▶ What is expected: If a line in the records below includes the word "control", count it, then give the total and nothing else.

*** Opening Information ***

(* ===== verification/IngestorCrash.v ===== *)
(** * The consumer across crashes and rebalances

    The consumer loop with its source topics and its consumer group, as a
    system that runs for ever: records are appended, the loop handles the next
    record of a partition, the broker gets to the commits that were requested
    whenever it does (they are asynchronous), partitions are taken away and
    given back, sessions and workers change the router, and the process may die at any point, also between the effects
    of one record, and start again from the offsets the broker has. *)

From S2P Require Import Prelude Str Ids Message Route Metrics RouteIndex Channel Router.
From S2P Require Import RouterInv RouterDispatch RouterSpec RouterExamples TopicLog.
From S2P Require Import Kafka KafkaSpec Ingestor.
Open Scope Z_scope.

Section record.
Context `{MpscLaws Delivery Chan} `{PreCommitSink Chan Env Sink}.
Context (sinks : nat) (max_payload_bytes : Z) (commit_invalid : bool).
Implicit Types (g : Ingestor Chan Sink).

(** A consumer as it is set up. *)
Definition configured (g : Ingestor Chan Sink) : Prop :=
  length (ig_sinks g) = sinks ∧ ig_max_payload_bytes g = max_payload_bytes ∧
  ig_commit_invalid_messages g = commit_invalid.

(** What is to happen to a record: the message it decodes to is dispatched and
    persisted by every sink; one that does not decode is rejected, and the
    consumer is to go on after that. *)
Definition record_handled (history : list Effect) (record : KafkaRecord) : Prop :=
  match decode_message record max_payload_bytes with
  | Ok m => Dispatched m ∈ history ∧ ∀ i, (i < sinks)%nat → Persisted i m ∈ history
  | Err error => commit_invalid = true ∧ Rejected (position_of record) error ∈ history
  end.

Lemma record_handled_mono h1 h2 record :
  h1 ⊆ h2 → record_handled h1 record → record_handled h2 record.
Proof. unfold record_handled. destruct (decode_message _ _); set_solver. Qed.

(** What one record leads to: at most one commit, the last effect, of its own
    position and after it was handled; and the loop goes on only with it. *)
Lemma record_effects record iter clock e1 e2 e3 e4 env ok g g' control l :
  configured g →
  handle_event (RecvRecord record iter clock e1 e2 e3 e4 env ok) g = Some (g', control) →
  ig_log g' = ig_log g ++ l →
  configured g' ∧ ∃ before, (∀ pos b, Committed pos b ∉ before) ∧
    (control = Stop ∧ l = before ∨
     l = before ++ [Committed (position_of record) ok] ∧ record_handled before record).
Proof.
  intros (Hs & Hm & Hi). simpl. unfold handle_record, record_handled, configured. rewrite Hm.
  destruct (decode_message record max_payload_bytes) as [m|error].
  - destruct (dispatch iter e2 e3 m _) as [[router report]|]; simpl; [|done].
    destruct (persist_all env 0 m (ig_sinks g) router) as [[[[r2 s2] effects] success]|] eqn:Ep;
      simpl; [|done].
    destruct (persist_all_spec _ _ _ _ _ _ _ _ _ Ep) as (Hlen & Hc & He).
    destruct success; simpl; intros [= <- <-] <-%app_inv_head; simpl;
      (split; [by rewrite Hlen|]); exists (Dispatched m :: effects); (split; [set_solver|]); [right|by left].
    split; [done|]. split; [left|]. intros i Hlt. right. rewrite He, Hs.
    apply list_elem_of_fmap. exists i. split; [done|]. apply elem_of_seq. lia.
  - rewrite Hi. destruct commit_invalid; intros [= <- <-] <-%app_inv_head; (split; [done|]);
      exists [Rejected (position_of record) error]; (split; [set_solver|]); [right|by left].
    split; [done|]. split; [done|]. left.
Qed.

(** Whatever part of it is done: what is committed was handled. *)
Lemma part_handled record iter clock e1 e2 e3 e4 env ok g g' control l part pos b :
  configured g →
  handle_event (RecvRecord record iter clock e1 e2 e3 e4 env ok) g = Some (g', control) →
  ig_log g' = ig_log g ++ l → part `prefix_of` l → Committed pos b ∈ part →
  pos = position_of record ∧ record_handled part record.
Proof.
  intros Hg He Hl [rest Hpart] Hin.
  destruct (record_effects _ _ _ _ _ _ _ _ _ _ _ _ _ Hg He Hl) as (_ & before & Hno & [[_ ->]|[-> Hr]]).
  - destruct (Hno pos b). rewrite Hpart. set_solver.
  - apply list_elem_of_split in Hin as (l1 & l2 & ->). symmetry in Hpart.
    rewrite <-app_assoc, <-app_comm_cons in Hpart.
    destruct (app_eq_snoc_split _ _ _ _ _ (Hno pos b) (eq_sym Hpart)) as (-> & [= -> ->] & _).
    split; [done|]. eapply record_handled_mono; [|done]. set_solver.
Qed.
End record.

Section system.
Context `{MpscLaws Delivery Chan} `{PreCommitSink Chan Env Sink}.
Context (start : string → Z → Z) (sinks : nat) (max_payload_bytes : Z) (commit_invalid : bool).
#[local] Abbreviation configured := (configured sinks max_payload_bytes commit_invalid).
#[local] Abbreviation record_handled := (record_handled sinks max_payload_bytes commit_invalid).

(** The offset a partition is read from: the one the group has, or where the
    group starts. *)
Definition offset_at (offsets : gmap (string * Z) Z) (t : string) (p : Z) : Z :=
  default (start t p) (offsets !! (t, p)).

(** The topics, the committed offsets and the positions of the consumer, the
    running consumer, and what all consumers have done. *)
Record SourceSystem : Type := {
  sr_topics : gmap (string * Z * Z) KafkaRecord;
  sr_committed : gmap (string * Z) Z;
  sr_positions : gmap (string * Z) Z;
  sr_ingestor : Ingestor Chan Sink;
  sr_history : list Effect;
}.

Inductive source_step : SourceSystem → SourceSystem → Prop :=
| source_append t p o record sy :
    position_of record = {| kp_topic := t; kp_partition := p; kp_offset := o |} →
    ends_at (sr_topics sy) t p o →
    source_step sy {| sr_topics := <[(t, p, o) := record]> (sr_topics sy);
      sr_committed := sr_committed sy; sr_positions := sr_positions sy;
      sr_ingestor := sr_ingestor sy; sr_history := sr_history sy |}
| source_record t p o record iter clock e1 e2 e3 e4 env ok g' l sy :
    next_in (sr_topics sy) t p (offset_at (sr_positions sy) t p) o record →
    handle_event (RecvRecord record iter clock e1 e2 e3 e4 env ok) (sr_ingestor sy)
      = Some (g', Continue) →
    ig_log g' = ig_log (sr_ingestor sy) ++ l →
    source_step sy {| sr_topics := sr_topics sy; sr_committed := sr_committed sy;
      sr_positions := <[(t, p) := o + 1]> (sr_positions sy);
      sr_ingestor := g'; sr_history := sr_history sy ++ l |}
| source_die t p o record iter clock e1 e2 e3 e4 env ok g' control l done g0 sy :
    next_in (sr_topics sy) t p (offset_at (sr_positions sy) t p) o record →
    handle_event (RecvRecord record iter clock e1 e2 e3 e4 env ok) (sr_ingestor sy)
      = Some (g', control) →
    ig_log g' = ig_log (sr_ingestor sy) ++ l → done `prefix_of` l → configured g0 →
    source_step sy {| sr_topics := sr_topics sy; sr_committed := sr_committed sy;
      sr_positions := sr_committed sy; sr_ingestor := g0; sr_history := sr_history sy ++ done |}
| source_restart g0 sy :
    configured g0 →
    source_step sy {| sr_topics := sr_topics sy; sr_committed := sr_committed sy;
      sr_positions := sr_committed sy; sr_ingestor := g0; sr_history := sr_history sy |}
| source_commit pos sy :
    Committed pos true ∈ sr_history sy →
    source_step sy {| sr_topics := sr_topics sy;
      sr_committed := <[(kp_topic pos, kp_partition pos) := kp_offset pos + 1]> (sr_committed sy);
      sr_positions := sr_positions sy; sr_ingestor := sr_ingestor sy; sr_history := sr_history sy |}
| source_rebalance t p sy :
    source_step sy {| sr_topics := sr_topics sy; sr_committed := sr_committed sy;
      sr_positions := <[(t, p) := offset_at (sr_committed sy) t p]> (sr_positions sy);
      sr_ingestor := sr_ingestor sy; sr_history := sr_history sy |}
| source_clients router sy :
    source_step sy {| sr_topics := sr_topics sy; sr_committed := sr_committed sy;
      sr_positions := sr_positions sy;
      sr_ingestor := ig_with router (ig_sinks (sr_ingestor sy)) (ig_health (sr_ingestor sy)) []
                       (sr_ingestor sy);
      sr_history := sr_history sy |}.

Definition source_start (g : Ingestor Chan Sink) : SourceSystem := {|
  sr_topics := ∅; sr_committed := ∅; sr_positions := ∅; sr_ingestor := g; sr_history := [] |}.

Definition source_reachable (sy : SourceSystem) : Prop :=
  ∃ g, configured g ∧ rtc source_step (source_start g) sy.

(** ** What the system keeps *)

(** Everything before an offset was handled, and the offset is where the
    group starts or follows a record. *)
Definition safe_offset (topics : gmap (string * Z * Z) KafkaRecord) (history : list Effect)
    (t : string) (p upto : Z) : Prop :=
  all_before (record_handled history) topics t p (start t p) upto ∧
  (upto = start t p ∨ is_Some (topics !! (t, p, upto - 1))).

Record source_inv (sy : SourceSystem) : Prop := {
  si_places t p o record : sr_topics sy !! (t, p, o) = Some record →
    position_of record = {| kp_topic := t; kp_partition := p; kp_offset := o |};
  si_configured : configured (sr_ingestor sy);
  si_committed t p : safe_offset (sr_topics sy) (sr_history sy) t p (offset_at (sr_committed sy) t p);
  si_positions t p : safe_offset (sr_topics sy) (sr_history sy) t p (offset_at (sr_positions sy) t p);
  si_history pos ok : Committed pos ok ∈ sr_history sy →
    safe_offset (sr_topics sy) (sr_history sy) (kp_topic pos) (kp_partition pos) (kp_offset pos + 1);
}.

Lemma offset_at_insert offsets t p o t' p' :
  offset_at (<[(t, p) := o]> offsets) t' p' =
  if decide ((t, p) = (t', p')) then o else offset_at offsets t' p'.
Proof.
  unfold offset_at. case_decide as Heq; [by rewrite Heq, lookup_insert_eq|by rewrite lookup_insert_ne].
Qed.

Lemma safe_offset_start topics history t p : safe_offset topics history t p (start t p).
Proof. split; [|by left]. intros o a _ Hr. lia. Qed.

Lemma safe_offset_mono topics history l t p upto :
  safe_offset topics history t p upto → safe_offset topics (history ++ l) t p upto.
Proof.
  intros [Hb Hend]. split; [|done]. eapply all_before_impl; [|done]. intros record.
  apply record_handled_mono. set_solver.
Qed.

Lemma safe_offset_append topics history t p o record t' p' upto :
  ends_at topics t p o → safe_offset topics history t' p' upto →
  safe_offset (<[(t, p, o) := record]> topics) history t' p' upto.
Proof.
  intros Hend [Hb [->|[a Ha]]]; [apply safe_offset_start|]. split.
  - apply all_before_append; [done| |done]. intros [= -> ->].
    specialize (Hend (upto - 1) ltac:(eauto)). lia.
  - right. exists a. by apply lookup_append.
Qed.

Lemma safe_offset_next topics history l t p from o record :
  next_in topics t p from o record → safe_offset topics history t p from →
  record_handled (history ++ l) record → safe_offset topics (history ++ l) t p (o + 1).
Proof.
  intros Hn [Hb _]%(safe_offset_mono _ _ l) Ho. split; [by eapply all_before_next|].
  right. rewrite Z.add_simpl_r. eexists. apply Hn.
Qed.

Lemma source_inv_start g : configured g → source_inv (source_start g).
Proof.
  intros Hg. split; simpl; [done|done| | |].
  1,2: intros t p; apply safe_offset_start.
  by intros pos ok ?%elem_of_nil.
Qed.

*** Closing Information ***
*** Opening Information ***

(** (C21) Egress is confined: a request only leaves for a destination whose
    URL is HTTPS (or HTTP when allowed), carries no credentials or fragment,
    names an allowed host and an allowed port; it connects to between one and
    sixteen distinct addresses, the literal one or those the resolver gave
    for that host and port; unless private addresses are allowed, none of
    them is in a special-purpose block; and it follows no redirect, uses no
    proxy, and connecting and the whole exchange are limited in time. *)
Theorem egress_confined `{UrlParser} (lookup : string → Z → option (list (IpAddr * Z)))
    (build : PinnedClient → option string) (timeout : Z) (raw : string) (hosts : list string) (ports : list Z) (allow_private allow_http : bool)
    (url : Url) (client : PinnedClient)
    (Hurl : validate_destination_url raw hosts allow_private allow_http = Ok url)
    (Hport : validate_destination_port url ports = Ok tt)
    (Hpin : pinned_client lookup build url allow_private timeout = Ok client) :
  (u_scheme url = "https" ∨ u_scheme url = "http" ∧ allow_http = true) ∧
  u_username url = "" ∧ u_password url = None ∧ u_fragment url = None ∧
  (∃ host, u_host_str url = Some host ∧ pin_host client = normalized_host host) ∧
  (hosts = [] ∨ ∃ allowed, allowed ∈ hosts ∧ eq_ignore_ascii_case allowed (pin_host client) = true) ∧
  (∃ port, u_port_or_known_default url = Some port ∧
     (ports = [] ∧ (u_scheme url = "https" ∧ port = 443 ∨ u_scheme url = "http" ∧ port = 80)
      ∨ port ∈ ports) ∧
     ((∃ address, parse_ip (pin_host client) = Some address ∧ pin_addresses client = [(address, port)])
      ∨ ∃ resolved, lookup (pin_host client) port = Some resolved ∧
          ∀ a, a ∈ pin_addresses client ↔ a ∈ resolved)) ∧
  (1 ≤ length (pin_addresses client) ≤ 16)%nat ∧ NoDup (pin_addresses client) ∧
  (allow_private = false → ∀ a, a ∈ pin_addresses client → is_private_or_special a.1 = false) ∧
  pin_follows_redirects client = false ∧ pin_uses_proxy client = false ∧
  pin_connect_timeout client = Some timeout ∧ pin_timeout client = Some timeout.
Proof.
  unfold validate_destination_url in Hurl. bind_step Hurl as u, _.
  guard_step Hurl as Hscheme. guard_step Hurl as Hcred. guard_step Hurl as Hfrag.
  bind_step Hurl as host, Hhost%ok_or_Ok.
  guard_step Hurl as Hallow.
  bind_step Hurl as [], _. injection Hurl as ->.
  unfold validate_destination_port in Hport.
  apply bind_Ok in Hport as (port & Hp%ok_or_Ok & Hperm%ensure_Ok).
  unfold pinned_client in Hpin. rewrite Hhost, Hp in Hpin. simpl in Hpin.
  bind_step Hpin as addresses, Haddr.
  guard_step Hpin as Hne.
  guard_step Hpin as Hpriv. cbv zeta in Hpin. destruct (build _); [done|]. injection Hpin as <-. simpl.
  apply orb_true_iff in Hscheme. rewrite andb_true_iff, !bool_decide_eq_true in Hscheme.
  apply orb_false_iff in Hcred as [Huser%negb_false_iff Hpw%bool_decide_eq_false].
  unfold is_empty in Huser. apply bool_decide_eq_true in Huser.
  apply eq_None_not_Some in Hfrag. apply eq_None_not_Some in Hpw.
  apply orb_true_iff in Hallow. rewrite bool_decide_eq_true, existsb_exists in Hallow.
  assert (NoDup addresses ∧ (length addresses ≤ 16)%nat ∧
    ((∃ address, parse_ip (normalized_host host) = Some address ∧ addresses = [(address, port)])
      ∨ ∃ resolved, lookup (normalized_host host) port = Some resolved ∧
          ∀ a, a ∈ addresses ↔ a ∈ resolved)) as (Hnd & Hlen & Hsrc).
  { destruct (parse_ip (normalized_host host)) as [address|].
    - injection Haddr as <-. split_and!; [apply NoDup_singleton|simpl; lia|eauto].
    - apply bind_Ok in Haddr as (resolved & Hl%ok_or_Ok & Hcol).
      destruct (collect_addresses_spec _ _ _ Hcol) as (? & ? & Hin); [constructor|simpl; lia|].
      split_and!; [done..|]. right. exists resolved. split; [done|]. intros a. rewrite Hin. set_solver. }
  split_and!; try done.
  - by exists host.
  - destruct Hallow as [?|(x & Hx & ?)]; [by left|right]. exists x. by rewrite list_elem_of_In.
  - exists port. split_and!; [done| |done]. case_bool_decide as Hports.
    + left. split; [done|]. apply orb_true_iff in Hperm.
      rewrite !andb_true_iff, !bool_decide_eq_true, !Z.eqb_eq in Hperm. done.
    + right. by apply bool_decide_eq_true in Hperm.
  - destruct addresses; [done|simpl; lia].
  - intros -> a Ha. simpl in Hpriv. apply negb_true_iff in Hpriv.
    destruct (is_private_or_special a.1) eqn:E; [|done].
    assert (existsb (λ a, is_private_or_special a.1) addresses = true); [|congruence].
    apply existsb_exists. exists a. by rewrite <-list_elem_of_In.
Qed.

*** Closing Information ***

▶ Solution for this task: 7